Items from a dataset

------------------------------

(* ===== verification/PortForwardMux.v ===== *)
(** * Multiplexed port forwarding: [src/port_forward_mux.rs] and
    [src/server/port_forward_mux.rs]

    Credit-based flow control of the channels of one tunnel.  [Window] holds
    the two accounting structures, [Relay] the two relay tasks of a channel as
    step functions over the events that [select!] can choose, [Tunnel] the
    controller's handle and [Host] the controlled side's dispatcher.  [Flow]
    composes one sender, one receiver and the wire between them. *)

From S2P Require Import Prelude.

Abbreviation bytes := (list Z).

(** ** Windows and credit *)

Module Window.
Definition INITIAL_WINDOW : Z := 64 * 1024.
Definition MIN_FRAME_CHARGE : Z := 64.
Definition CHANNEL_WINDOW : Z := 256 * 1024.
Definition MAX_FRAME : Z := 64 * 1024.
Definition MAX_PACKET : Z := 2 * MAX_FRAME.
Definition UPDATE_THRESHOLD : Z := CHANNEL_WINDOW / 2.
Definition MAX_CHANNELS : Z := 256.
Definition DATA_QUEUE_FRAMES : Z := 128.
Definition MAX_SEND_CREDIT : Z := CHANNEL_WINDOW.

Definition effective_window (advertised : Z) : Z := Z.max advertised INITIAL_WINDOW.

(** [len] is a [usize]. *)
Definition charge (len : Z) : Z :=
  Z.max (if len <=? Int.umax 32 then len else Int.umax 32) MIN_FRAME_CHARGE.

Record RecvWindow := mk { remaining : Z; drained_since_update : Z }.

Definition new (granted : Z) : RecvWindow := mk (effective_window granted) 0.

(** The new window and the verdict; a refusal leaves the window alone. *)
Definition accept (w : RecvWindow) (len : Z) : RecvWindow * bool :=
  match Int.checked_sub (remaining w) (charge len) with
  | Some l => (mk l (drained_since_update w), true)
  | None => (w, false)
  end.

Definition grant (w : RecvWindow) (n : Z) : RecvWindow :=
  mk (Int.sat_addu 32 (remaining w) n) (drained_since_update w).

Definition drained (w : RecvWindow) (n : Z) : RecvWindow * option Z :=
  let total := Int.sat_addu 32 (drained_since_update w) (charge n) in
  if total <? UPDATE_THRESHOLD then (mk (remaining w) total, None)
  else (mk (Int.sat_addu 32 (remaining w) total) 0, Some total).

(** [SendCredit] is the [u32] behind its lock. *)
Definition credit_new (initial : Z) : Z := Z.min initial MAX_SEND_CREDIT.

(** One turn of [take]'s loop: the amount taken and the credit left, or
    [None] while it parks. *)
Definition take (credit max : Z) : option (Z * Z) :=
  if MIN_FRAME_CHARGE <=? credit then
    let n := Z.min credit max in Some (n, credit - n)
  else None.
(* ===== verification/IdPermissions.v ===== *)
(** * Permissions by controller id: [src/clanto/id_permissions.rs] and the ID
    whitelist of [src/server/connection.rs]

    [Glob] is the whitelist's wildcard matcher (the two files hold the same
    loop), [Profiles] the choice of a permission profile for a controller's
    reported id, [Connection] the whitelist test and the permissions a
    connection ends up with.  Unicode lowercasing ([str::to_lowercase], tables of
    the standard library) and the JSON decoder of [serde] are parameters. *)

From S2P Require Import Prelude.

(** ** The wildcard matcher *)

Module Glob.

(** [*] and [?]. *)
Definition STAR : Z := 42.
Definition QUESTION : Z := 63.

(** One run of the [while] loop: at indices [pi] and [ti], with the position
    after the last star and the text position it was tried at. *)
Fixpoint scan (fuel : nat) (p t : rstr) (pi ti : nat) (star : option (nat * nat))
  : option (option nat) :=
  match fuel with
  | O => None
  | S f =>
      match t !! ti with
      | None => Some (Some pi)
      | Some c =>
          if bool_decide (p !! pi = Some STAR) then
            scan f p t (S pi) ti (Some (S pi, ti))
          else if bool_decide (p !! pi = Some QUESTION) || bool_decide (p !! pi = Some c) then
            scan f p t (S pi) (S ti) star
          else
            match star with
            | Some (sp, st) => scan f p t sp (S st) (Some (sp, S st))
            | None => Some None
            end
      end
  end.

(** The second loop and the final test, from [pi] on. *)
Fixpoint only_stars (p : rstr) : bool :=
  match p with
  | c :: p' => if c =? STAR then only_stars p' else false
  | [] => true
  end.

Definition scan_fuel (p t : rstr) : nat := S (length t * S (length p) + length p).

Definition matches (p t : rstr) : option bool :=
  r ← scan (scan_fuel p t) p t 0 0 None;
  Some (match r with Some pi => only_stars (drop pi p) | None => false end).

Definition wildcard_match (to_lowercase : rstr -> rstr) (pattern text : rstr) : bool :=
  bool_decide (matches (to_lowercase (Str.trim pattern)) (to_lowercase (Str.trim text)) = Some true).

Definition has_wildcard (pattern : rstr) : bool :=
  existsb (fun c => (c =? STAR) || (c =? QUESTION)) pattern.
End Glob.

(** ** Profiles *)

Module Profiles.

Inductive Permission :=
| Keyboard | Clipboard | File | Audio | Camera | Terminal | Tunnel | Restart | Recording
| BlockInput | PrivacyMode | RemotePrinter.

------------------------------

**Problem description:** Each line above that contains the word "loop" should be copied.

**Completed exercise:**
(** One turn of [take]'s loop: the amount taken and the credit left, or
    loop), [Profiles] the choice of a permission profile for a controller's
(** One run of the [while] loop: at indices [pi] and [ti], with the position
(** The second loop and the final test, from [pi] on. *)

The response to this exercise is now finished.